Work to complete: The lines needed are those below that contain the word "longer"; copy each one.

Collected data entries:
▼

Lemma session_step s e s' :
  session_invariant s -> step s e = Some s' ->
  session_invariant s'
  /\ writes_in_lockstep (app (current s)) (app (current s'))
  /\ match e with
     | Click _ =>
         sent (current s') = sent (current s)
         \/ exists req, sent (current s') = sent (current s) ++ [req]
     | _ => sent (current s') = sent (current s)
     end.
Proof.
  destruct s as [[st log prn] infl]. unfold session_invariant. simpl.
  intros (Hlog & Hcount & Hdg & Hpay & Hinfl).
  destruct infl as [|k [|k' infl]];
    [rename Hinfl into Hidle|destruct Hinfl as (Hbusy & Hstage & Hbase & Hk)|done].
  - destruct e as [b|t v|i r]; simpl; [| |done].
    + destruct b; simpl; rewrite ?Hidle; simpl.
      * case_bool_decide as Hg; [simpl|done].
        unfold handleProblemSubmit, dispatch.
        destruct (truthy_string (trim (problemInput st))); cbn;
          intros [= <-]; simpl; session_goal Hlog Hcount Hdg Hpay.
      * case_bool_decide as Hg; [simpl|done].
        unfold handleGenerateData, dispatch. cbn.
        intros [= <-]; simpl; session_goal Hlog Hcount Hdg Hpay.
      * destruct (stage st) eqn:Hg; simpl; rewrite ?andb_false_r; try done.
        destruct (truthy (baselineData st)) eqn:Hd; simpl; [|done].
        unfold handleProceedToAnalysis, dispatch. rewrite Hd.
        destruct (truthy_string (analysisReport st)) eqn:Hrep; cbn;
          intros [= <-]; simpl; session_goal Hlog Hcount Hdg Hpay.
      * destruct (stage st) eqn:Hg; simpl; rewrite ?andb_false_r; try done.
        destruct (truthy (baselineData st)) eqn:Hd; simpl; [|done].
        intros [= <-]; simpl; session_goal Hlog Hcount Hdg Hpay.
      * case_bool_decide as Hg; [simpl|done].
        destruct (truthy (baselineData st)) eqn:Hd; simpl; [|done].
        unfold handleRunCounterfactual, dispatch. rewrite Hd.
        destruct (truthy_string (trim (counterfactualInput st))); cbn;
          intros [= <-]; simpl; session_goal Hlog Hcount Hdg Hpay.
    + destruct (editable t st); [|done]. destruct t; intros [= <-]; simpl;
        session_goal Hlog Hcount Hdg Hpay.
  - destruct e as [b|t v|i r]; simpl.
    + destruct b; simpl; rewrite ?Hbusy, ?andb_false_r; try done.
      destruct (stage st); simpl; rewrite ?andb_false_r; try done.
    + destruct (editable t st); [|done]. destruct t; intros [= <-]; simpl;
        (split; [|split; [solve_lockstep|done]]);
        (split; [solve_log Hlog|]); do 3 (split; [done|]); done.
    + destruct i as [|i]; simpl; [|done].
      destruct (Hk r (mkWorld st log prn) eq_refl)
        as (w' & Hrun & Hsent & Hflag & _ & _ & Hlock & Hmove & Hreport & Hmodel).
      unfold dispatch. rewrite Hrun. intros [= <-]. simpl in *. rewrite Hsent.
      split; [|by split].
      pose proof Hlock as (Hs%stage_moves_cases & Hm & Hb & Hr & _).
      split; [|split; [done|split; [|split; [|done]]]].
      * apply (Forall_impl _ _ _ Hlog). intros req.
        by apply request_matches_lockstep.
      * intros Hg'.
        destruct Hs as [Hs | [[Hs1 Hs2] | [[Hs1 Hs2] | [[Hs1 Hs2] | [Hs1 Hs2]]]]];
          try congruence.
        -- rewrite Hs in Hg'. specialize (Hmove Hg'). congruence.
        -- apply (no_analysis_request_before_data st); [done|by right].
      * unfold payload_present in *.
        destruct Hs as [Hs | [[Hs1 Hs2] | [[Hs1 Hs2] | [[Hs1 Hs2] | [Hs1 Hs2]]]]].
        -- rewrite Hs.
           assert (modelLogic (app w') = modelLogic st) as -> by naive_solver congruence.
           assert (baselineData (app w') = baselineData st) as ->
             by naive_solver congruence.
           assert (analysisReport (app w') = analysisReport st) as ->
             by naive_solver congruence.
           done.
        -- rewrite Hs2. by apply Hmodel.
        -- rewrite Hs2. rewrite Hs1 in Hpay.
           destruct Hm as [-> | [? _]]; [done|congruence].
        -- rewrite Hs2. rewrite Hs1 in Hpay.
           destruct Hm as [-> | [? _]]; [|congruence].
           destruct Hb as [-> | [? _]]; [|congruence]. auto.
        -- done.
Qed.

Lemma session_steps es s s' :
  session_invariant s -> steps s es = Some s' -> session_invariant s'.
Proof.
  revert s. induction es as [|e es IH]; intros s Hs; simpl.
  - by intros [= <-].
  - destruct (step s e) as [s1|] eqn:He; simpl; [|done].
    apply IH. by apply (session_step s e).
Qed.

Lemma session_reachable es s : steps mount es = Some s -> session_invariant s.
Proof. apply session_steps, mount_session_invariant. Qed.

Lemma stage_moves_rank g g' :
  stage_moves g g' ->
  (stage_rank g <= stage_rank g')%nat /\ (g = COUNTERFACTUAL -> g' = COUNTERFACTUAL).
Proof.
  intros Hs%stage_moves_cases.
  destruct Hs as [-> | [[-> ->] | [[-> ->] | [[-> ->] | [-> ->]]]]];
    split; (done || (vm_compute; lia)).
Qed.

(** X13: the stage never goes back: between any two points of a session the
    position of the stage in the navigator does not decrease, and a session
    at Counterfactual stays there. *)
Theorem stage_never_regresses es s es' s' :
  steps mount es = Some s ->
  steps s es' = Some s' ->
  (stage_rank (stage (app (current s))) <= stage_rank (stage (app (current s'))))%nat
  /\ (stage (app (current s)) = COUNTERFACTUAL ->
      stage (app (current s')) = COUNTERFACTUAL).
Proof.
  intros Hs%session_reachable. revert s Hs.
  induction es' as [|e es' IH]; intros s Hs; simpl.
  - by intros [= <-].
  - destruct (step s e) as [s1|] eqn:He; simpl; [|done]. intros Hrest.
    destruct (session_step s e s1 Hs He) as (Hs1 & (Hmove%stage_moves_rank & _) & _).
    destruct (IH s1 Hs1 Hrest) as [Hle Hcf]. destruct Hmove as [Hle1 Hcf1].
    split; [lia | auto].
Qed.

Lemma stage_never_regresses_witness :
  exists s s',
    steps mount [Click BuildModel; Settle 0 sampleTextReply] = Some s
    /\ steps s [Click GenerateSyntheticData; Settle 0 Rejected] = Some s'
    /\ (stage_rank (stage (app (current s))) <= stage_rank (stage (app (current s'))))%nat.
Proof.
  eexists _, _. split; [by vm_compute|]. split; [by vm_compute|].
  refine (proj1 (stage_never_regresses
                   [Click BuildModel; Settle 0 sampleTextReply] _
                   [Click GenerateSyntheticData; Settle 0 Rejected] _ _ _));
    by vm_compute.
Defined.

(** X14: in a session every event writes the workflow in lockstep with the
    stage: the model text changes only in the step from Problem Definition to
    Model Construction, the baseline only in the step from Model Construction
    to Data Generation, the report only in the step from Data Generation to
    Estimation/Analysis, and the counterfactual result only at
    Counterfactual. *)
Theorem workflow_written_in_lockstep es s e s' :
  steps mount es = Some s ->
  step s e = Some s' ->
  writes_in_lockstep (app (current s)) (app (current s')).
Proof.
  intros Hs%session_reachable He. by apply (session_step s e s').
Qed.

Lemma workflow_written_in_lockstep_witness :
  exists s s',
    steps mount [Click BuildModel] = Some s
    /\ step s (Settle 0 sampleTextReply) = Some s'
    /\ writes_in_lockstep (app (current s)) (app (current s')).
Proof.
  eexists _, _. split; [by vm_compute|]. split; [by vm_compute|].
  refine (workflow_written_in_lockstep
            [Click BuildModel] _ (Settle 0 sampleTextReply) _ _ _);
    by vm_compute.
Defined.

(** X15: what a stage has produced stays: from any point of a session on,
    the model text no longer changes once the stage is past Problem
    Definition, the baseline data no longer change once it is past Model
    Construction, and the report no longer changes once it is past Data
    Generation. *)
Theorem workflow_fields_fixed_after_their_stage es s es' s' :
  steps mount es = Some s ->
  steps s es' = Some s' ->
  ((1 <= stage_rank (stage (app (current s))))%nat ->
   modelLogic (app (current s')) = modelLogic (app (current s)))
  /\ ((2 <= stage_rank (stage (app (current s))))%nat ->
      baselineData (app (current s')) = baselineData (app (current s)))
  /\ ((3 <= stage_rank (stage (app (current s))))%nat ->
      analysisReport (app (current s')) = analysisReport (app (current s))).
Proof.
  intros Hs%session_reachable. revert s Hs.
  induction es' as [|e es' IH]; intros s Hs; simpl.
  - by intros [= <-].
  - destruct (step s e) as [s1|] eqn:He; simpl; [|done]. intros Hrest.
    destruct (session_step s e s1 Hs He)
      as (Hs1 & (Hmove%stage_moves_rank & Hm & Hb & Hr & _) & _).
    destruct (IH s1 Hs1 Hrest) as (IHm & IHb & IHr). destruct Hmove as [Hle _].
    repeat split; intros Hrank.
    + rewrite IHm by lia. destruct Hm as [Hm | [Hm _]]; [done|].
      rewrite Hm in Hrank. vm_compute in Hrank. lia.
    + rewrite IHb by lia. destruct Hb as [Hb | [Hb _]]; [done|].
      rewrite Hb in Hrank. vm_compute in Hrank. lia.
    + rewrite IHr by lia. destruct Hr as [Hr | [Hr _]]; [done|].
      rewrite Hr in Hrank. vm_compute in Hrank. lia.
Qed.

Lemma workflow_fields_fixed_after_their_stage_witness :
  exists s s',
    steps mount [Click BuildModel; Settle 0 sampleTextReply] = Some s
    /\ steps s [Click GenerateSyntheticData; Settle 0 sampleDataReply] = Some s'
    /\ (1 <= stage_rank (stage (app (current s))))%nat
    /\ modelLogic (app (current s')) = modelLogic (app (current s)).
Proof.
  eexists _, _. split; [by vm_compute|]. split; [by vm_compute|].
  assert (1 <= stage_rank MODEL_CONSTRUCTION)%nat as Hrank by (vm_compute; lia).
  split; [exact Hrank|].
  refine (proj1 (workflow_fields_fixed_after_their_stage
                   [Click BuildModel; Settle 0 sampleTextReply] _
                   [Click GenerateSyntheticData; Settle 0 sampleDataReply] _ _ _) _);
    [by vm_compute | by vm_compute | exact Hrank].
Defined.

▲

Result of the exercise:
    the model text no longer changes once the stage is past Problem
    Definition, the baseline data no longer change once it is past Model
    Construction, and the report no longer changes once it is past Data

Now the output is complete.